Although Golden’s season was effectively truncated four weeks early, she has used her new found free time in retirement to reinvent her contributions to the team.

“I think it’s so fun being a captain now because my job is to keep the team close and make sure everyone has fun outside of the pool,” she said. “It’s arguably more fun than during the year when you have to deal with much more serious things.”

While Golden’s final meet lacked fanfare, Martino finished his career with a bang at NCAA Championships in St. Louis on March 16.

“Some people going into their last season might be nervous or stressed out that ‘I gotta do this, it’s my last opportunity,’ but this was the most fun season I’ve ever had. Coincidentally it was also my most successful,” he said. “I wrestled hard at NCAAs, felt like it was the best I’ve ever wrestled in my life.
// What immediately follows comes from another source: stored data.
Lemma step_armed q o q' :
  op_ok o -> inv [] q -> heap_ok q -> armed_on (fun _ => True) q -> step q o = Ok q' ->
  heap_ok q' /\ armed_on (fun _ => True) q'.
Proof.
  intros Hok H Hh Ha Hs. assert (downward (fun _ => True)) as HP by done.
  destruct o as [a|cb w i addr|addr| |now|now clock acts]; simpl in Hok, Hs.
  - by apply (perform_armed _ [] q a).
  - unfold queueTimer in Hs. apply outcome_bind_ok in Hs as (q2 & Hc & Hs). injection Hs as <-.
    pose proof (createTimer_inv cb w i addr [] q H) as Hp. rewrite Hc in Hp.
    destruct Hp as (_ & _ & _ & Ht & Hf & _ & _ & Hheap). split.
    + intros a t. simpl. rewrite Hheap. destruct (decide (addr = a)) as [->|].
      * rewrite lookup_insert_eq. by intros [= <-].
      * rewrite lookup_insert_ne by done. apply Hh.
    + intros e He _. simpl in *. rewrite Hf. apply Ha; [|done]. by rewrite <- Ht.
  - destruct (timerIdOf addr q); [by injection Hs as <-|done].
  - by injection Hs as <-.
  - unfold runPendingAdd in Hs. destruct (pendingAdds_ q) as [|a rest] eqn:E; [by injection Hs as <-|].
    destruct H as [Hsy Ho]. destruct (ow_live _ _ Ho a) as [[t Ht] Hn]; [rewrite E; left|].
    assert (sync (with_pending rest q)) as Hsy' by (destruct Hsy; by constructor).
    rewrite (addTimerInLoop_spec a t now) in Hs by done. injection Hs as <-.
    change (is_earliest (expiration_ t) (with_pending rest q)) with (is_earliest (expiration_ t) q).
    destruct (resetTimerfd_fields (expiration_ t) now (inserted a t (with_pending rest q)))
      as (F1 & _ & F3 & _ & _ & _ & F7).
    destruct (resetTimerfd_fields (expiration_ t) now q) as (_ & _ & _ & _ & _ & _ & F7').
    split; [destruct (is_earliest _ _); [intros b t0; rewrite F3|]; apply Hh|].
    apply (add_armed (fun _ => True) (expiration_ t) a now q); try done.
    + by apply (Hh a).
    + destruct (is_earliest _ _); [by rewrite F1|done].
    + destruct (is_earliest _ _); [by rewrite F7, F7'|done].
  - apply outcome_fmap_ok in Hs as ([tr q1] & Hs & ->).
    destruct Hok as (Hn & Hc & Hacts). by apply (handleRead_armed now clock acts q tr).
Qed.

(** C22: No timer is forgotten: after any sequence of operations, for every timer
    in the queue the timerfd is armed (or has fired and is still to be read) and
    fires no later than the timer's expiration, or 100 microseconds after it was
    set when the expiration was nearer than that. *)
Theorem queued_timer_is_armed ops q w a :
  Forall op_ok ops -> foldM step newTimerQueue ops = Ok q -> (w, a) ∈ timers_ q ->
  exists set_at delay, timerfd_ q = Some (set_at, delay) /\
    set_at + delay <= Z.max w (set_at + 100).
Proof.
  intros Hok Hrun Hin.
  assert (inv [] newTimerQueue /\ heap_ok newTimerQueue /\ armed_on (fun _ => True) newTimerQueue) as H0.
  { split; [apply newTimerQueue_inv|]. split; [intros b t Hb; exfalso; exact (lookup_empty_Some b t Hb)|].
    intros e He. simpl in He. set_solver. }
  assert (inv [] q /\ heap_ok q /\ armed_on (fun _ => True) q) as (_ & _ & Ha); [|by apply (Ha (w, a))].
  revert Hok Hrun H0. generalize newTimerQueue.
  induction ops as [|o ops IH]; intros q0 Hok Hrun (Hi & Hh & Ha); cbn [foldM] in Hrun.
  - by injection Hrun as <-.
  - apply Forall_cons in Hok as [Ho Hoks]. apply outcome_bind_ok in Hrun as (q1 & H1 & Hrun).
    apply (IH q1 Hoks Hrun). pose proof (step_inv q0 o Hi) as Hs. rewrite H1 in Hs. simpl in Hs.
    split; [exact Hs|]. by apply (step_armed q0 o).
Qed.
Can’t ask for more than that.”

Although Martino has been retired for not even two weeks, he’s already focusing on how he can translate what he calls a “constant drive for success” into other areas of his life and setting goals beyond the mat. He’s picked up more hours at the lab where he does research and started preparing for medical school applications, a means that will help him achieve his lifetime goal of becoming an astronaut.

“It’s real easy to become complacent,” he said. “So you have to keep that drive.”

Martino’s reflection speaks to a defining aspect of the transition from student-athlete to student: the drive for success instilled in Penn’s athletic community does not evaporate after the last down is played or the last finish line is crossed. And while the nuances of that student-athlete identity may change, the experience of being a student-athlete at Penn lasts forever.